DATASET CONTENT Start Marker

(** [DeepCopy]: nil for nil, and else [out := new(T)], [in.DeepCopyInto(out)]. *)
Definition BuildArg_DeepCopy : ptr BuildArg → mem (ptr BuildArg) := copy_ptr BuildArg_DeepCopyInto.
Definition ControlPlaneSpec_DeepCopy : ptr mControlPlaneSpec → mem (ptr mControlPlaneSpec) :=
  copy_ptr ControlPlaneSpec_DeepCopyInto.
Definition DevicePluginSpec_DeepCopy : ptr mDevicePluginSpec → mem (ptr mDevicePluginSpec) :=
  copy_ptr DevicePluginSpec_DeepCopyInto.
Definition DevicePluginStatus_DeepCopy : ptr DevicePluginStatus → mem (ptr DevicePluginStatus) :=
  copy_ptr DevicePluginStatus_DeepCopyInto.
Definition Onload_DeepCopy : ptr mOnload → mem (ptr mOnload) := copy_ptr Onload_DeepCopyInto.
Definition OnloadKernelBuild_DeepCopy : ptr mOnloadKernelBuild → mem (ptr mOnloadKernelBuild) :=
  copy_ptr OnloadKernelBuild_DeepCopyInto.
Definition OnloadKernelMapping_DeepCopy : ptr mOnloadKernelMapping → mem (ptr mOnloadKernelMapping) :=
  copy_ptr OnloadKernelMapping_DeepCopyInto.
Definition OnloadList_DeepCopy : ptr mOnloadList → mem (ptr mOnloadList) := copy_ptr OnloadList_DeepCopyInto.
Definition OnloadSpec_DeepCopy : ptr mOnloadSpec → mem (ptr mOnloadSpec) := copy_ptr OnloadSpec_DeepCopyInto.
Definition OnloadStatus_DeepCopy : ptr OnloadStatus → mem (ptr OnloadStatus) := copy_ptr OnloadStatus_DeepCopyInto.
Definition SFCSpec_DeepCopy : ptr SFCSpec → mem (ptr SFCSpec) := copy_ptr SFCSpec_DeepCopyInto.
Definition Spec_DeepCopy : ptr mSpec → mem (ptr mSpec) := copy_ptr Spec_DeepCopyInto.
Definition Status_DeepCopy : ptr mStatus → mem (ptr mStatus) := copy_ptr Status_DeepCopyInto.

(** A value of the interface [runtime.Object]: nil, or a pointer in it, which may
    itself be nil. *)
Inductive Object := NilObject | OnloadObject (p : ptr mOnload) | OnloadListObject (p : ptr mOnloadList).

Definition Onload_DeepCopyObject (in_ : ptr mOnload) : mem Object :=
  c ← Onload_DeepCopy in_;
  match addr c with Some _ => mret (OnloadObject c) | None => mret NilObject end.
Definition OnloadList_DeepCopyObject (in_ : ptr mOnloadList) : mem Object :=
  c ← OnloadList_DeepCopy in_;
  match addr c with Some _ => mret (OnloadListObject c) | None => mret NilObject end.

(** ** They copy *)

Lemma copies_assign {A} (a : A) : copies (cell:=cell) (H:=plain A a) assign.
Proof. intros h b v Hr. exists b, h. split_and!; [done|done|done|]. simpl. set_solver. Qed.

(** Reduces the copy of a struct to those of its fields, which [tac] finds. *)
Ltac struct_copies f tac :=
  eapply copies_struct;
    [repeat apply copies_pair; tac|by intros; repeat match goal with b : _ * _ |- _ => destruct b end|
     intros [] h; unfold f, copy_pair, assign, mbind, mem_bind, mret, mem_ret; cbn;
     repeat match goal with |- context [match ?x with _ => _ end] => destruct x as [[? ?]|]; cbn end;
     reflexivity].

Lemma ControlPlaneSpec_copies : copies ControlPlaneSpec_DeepCopyInto.
Proof.
  struct_copies ControlPlaneSpec_DeepCopyInto
    ltac:(by apply copies_array).
Qed.

Lemma DevicePluginSpec_copies : copies DevicePluginSpec_DeepCopyInto.
Proof.
  struct_copies DevicePluginSpec_DeepCopyInto
    ltac:(first [apply copies_assign|apply copies_ptr, copies_assign]).
Qed.

Lemma OnloadKernelBuild_copies : copies OnloadKernelBuild_DeepCopyInto.
Proof.
  struct_copies OnloadKernelBuild_DeepCopyInto
    ltac:(first [by apply copies_array|apply copies_ptr, copies_assign]).
Qed.

Lemma OnloadKernelMapping_copies : copies OnloadKernelMapping_DeepCopyInto.
Proof.
  struct_copies OnloadKernelMapping_DeepCopyInto
    ltac:(first [apply copies_assign|apply copies_ptr, copies_assign|apply copies_ptr, OnloadKernelBuild_copies]).
Qed.

Lemma OnloadSpec_copies : copies OnloadSpec_DeepCopyInto.
Proof.
  struct_copies OnloadSpec_DeepCopyInto
    ltac:(first [apply copies_assign|apply copies_slice, OnloadKernelMapping_copies|apply copies_ptr, ControlPlaneSpec_copies]).
Qed.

DATASET CONTENT End Marker

* **WHAT IS EXPECTED**
Your answer should be the lines above, from the line containing "copy_ptr OnloadKernelMapping_DeepCopyInto." up to and including the line containing "itself be nil. *)", reproduced exactly and with nothing else.

* **SOLUTION FOR THIS EXERCISE**
  copy_ptr OnloadKernelMapping_DeepCopyInto.
Definition OnloadList_DeepCopy : ptr mOnloadList → mem (ptr mOnloadList) := copy_ptr OnloadList_DeepCopyInto.
Definition OnloadSpec_DeepCopy : ptr mOnloadSpec → mem (ptr mOnloadSpec) := copy_ptr OnloadSpec_DeepCopyInto.
Definition OnloadStatus_DeepCopy : ptr OnloadStatus → mem (ptr OnloadStatus) := copy_ptr OnloadStatus_DeepCopyInto.
Definition SFCSpec_DeepCopy : ptr SFCSpec → mem (ptr SFCSpec) := copy_ptr SFCSpec_DeepCopyInto.
Definition Spec_DeepCopy : ptr mSpec → mem (ptr mSpec) := copy_ptr Spec_DeepCopyInto.
Definition Status_DeepCopy : ptr mStatus → mem (ptr mStatus) := copy_ptr Status_DeepCopyInto.

(** A value of the interface [runtime.Object]: nil, or a pointer in it, which may
    itself be nil. *)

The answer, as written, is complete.